▶
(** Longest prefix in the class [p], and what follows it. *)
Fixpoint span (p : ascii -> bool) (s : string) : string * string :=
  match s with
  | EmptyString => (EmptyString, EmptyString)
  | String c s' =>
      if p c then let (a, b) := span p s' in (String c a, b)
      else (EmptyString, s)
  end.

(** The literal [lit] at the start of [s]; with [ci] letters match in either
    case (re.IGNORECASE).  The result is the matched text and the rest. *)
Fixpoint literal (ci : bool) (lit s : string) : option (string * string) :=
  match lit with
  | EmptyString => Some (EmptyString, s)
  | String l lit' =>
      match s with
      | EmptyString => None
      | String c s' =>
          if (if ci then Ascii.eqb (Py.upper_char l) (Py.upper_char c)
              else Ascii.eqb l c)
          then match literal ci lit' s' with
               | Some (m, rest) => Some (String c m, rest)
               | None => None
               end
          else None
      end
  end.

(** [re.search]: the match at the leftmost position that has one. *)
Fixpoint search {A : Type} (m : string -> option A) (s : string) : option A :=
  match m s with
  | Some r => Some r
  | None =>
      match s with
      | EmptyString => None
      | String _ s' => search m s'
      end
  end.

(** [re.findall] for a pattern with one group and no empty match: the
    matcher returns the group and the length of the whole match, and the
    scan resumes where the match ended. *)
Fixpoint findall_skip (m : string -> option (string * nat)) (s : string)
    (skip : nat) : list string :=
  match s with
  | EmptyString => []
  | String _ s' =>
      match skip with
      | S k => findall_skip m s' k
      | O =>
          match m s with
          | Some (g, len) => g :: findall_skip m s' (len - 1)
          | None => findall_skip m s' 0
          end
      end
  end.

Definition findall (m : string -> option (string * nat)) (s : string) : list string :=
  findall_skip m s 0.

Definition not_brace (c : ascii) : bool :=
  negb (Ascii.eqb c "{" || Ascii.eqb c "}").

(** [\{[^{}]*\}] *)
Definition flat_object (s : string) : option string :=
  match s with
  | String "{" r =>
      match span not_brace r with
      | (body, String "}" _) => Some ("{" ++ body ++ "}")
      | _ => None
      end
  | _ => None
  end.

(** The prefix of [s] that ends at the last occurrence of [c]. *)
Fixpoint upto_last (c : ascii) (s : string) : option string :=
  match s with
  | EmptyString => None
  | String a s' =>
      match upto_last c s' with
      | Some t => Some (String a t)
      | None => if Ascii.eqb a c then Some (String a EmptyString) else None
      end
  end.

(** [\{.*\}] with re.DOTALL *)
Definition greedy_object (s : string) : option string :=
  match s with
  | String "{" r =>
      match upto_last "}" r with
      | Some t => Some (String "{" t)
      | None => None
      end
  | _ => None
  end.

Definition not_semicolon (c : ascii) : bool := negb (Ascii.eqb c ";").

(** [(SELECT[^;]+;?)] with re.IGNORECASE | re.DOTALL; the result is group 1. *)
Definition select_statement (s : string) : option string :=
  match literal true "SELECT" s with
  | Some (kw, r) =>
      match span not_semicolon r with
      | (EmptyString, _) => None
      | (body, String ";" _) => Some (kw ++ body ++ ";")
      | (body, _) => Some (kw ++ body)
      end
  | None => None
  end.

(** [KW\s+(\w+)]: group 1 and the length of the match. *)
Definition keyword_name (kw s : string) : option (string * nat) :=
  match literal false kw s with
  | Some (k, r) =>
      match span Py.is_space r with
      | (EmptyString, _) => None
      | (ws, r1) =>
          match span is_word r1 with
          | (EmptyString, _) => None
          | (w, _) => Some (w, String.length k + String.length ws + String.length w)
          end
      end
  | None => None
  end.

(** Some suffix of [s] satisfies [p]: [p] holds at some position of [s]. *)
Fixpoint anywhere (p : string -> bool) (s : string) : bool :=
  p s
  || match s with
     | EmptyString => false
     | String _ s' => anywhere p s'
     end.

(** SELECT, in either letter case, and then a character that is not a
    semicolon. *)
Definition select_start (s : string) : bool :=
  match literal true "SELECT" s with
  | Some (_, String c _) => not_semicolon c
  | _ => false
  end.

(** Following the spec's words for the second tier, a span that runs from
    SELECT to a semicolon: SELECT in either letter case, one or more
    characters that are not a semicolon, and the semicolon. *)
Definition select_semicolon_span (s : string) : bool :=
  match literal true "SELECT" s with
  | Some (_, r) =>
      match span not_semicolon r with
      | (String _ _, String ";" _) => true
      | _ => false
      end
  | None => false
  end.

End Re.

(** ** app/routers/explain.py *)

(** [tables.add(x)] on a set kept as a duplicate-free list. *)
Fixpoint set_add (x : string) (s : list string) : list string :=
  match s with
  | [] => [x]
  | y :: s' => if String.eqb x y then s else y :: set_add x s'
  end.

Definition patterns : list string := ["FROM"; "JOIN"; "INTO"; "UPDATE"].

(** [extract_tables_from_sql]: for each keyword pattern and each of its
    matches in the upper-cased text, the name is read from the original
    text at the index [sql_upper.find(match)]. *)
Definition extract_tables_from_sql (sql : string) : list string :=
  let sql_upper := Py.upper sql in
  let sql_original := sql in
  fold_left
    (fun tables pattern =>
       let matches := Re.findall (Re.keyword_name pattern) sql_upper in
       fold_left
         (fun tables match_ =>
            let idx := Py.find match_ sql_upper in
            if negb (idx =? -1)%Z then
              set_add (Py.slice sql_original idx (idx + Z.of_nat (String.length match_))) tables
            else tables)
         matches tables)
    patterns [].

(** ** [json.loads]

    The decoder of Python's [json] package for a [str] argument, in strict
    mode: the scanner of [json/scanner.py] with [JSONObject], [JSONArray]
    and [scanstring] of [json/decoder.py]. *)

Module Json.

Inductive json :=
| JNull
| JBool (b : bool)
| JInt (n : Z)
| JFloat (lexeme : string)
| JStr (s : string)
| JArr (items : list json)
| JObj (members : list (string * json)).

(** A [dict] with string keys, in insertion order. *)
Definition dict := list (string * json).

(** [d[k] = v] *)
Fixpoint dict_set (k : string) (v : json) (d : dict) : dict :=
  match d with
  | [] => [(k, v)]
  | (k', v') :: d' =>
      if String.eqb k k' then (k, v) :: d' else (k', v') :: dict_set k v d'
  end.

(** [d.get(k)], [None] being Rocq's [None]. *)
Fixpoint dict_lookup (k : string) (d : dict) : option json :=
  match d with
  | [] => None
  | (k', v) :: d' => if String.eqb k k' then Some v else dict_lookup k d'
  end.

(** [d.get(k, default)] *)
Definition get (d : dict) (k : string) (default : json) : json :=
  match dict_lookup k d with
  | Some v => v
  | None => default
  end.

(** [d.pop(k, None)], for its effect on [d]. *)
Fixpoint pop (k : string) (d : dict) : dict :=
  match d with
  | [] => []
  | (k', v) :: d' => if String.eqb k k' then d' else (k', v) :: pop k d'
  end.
◀
Your answer should be the lines from the one that contains "match dict_lookup k d with" through the last line of the material, copied exactly.

• _Response_
  match dict_lookup k d with
  | Some v => v
  | None => default
  end.

(** [d.pop(k, None)], for its effect on [d]. *)
Fixpoint pop (k : string) (d : dict) : dict :=
  match d with
  | [] => []
  | (k', v) :: d' => if String.eqb k k' then d' else (k', v) :: pop k d'
  end.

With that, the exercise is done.